The long polished oak counter is topped by fonts and handpulls which dispense a stunning selection of traditional cask and craft keg ales. Menus on each table list a fabulous choice of canned and bottled beers, predominantly from quality British breweries such as Thornbridge, Siren, Wild Beer and Magic Rock, but with further offerings from Belgium, Germany and the New World.
From this bewildering selection I opt for something rather prosaic, the clear golden 4.5% session beer X-Panda from Brew York, whose rich malty mouthfeel releases some significant citric bite to the back of the mouth.

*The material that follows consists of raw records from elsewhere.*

#[export] Instance timer_callback_eq_dec : EqDecision timer_callback.
Proof. solve_decision. Defined.

Module Timer.

(** * State *)

Definition TIMER_MAGIC : Z := 0x74696D72.

Record timer_t := MkTimer {
  magic : Z;
  scheduled_time : Z;
  periodic_time : Z;
  callback : option timer_callback;
  arg : tid
}.

(** [timers] holds the timer objects by address and [timer_queue] the nodes of
    the pending list; [hw] is the delay given to [platform_set_oneshot_timer],
    [None] after [platform_stop_timer]; [now] is [current_time()]. *)
Record state := MkState {
  timers : gmap timer_id timer_t;
  timer_queue : list timer_id;
  hw : option Z;
  now : Z
}.

Definition with_timers x s := MkState x (timer_queue s) (hw s) (now s).
Definition with_queue x s := MkState (timers s) x (hw s) (now s).
Definition with_hw x s := MkState (timers s) (timer_queue s) x (now s).
Definition with_now x s := MkState (timers s) (timer_queue s) (hw s) x.

(** [include/sys/types.h]: comparisons of 32-bit times survive wrap-around. *)
Definition TIME_GTE (a b : Z) : bool := 0 <=? s32 (a - b).
Definition TIME_LTE (a b : Z) : bool := s32 (a - b) <=? 0.
Definition TIME_GT (a b : Z) : bool := 0 <? s32 (a - b).
Definition TIME_LT (a b : Z) : bool := s32 (a - b) <? 0.

(** * Operations *)

Definition TIMER_INITIAL_VALUE : timer_t := MkTimer TIMER_MAGIC 0 0 None 0.

Definition timer_initialize (id : timer_id) : M state unit :=
  modify (fun s => with_timers (<[id := TIMER_INITIAL_VALUE]> (timers s)) s).

(** The walk of [insert_timer_in_queue]: before the first entry that is due
    strictly later, else at the end. *)
Fixpoint insert_walk (ts : gmap timer_id timer_t) (id : timer_id) (sched : Z)
    (q : list timer_id) : option (list timer_id) :=
  match q with
  | [] => Some [id]
  | e :: q' =>
      entry ← ts !! e;
      if TIME_GT (scheduled_time entry) sched then Some (id :: e :: q')
      else r ← insert_walk ts id sched q'; Some (e :: r)
  end.

Definition insert_timer_in_queue (id : timer_id) : M state unit :=
  timer ← deref (fun s => timers s !! id);
  q ← deref (fun s => insert_walk (timers s) id (scheduled_time timer) (timer_queue s));
  modify (with_queue q).

Definition list_in_list (id : timer_id) : M state bool :=
  gets (fun s => bool_decide (id ∈ timer_queue s)).

Definition timer_set (id : timer_id) (delay period : Z) (cb : timer_callback) (a : tid) :
    M state unit :=
  timer ← deref (fun s => timers s !! id);
  _ ← assert_ (magic timer =? TIMER_MAGIC);
  linked ← list_in_list id;
  _ ← assert_ (negb linked);
  now ← gets now;
  let timer := MkTimer (magic timer) (u32 (now + delay)) period (Some cb) a in
  _ ← modify (fun s => with_timers (<[id := timer]> (timers s)) s);
  _ ← insert_timer_in_queue id;
  q ← gets timer_queue;
  when (bool_decide (head q = Some id)) (modify (with_hw (Some delay))).

Definition timer_set_oneshot (id : timer_id) (delay : Z) (cb : timer_callback) (a : tid) :
    M state unit :=
  let delay := if delay =? 0 then 1 else delay in
  timer_set id delay 0 cb a.

Definition timer_set_periodic (id : timer_id) (period : Z) (cb : timer_callback) (a : tid) :
    M state unit :=
  let period := if period =? 0 then 1 else period in
  timer_set id period period cb a.

Definition timer_cancel (id : timer_id) : M state unit :=
  timer ← deref (fun s => timers s !! id);
  _ ← assert_ (magic timer =? TIMER_MAGIC);
  oldhead ← gets (fun s => head (timer_queue s));
  _ ← modify (fun s => with_queue (filter (fun x => x ≠ id) (timer_queue s)) s);
  let timer := MkTimer (magic timer) (scheduled_time timer) 0 None 0 in
  _ ← modify (fun s => with_timers (<[id := timer]> (timers s)) s);
  newhead ← gets (fun s => head (timer_queue s));
  match newhead with
  | None => modify (with_hw None)
  | Some h =>
      when (negb (bool_decide (newhead = oldhead)))
        (entry ← deref (fun s => timers s !! h);
         now ← gets now;
         let delay := if TIME_LT (scheduled_time entry) now then 0
                      else u32 (scheduled_time entry - now) in
         modify (with_hw (Some delay)))
  end.

(** * The queue under the clock

    [due s t] is how far ahead of [current_time()] timer [t] fires, negative
    when it is late.  Comparisons are meaningful while all of them lie in a
    window of half the 32-bit range. *)

Definition HALF : Z := 2 ^ 30.

Definition due_of (now : Z) (t : timer_t) : Z := s32 (scheduled_time t - now).
Definition due (s : state) (id : timer_id) : Z :=
  match timers s !! id with Some t => due_of (now s) t | None => 0 end.

Definition in_window (d : Z) : Prop := - HALF <= d < HALF.

Lemma time_cmp now a b :
  in_window (s32 (a - now)) -> in_window (s32 (b - now)) ->
  s32 (a - b) = s32 (a - now) - s32 (b - now).
Proof.
  unfold in_window, HALF. intros Ha Hb.
  destruct (sw_eqm 32 (a - now)) as [k Hk]; [lia|].
  destruct (sw_eqm 32 (b - now)) as [j Hj]; [lia|].
  apply (sw_unique 32 _ _ (j - k)); lia.
Qed.

Lemma due_new now delay t : 0 <= delay < HALF ->
  scheduled_time t = u32 (now + delay) -> due_of now t = delay.
Proof.
  unfold due_of, HALF. intros Hd ->. destruct (uw_eqm 32 (now + delay)) as [k ->]; [lia|].
  apply (sw_unique 32 _ _ k); lia.
Qed.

Along the walls are lovely leather booths, while high stools at the bar give drinkers the option to browse the range of beers in elevated comfort. Above the bar, art deco lanterns and rows of gleaming wine glasses lend themselves to the feeling of a freehouse distinguished by its grandeur.
An ornate carved clock hangs from a beam above the bar, as though drawing us back to the building’s original purpose by ticking out the time between departures. The high ceiling, with its picture rail and extravagant coving, is crowned a by a row of brass chandeliers.
The vast fireplace to one end of the bar is stacked up with blazing logs which are throwing out an intense heat like the footplate of a steam engine.
Both in this splendid old room, and in the smaller snug directly inside the front door, high arched windows look out over the station platforms, while fifties-style railway posters transport drinkers back to a golden age of travel.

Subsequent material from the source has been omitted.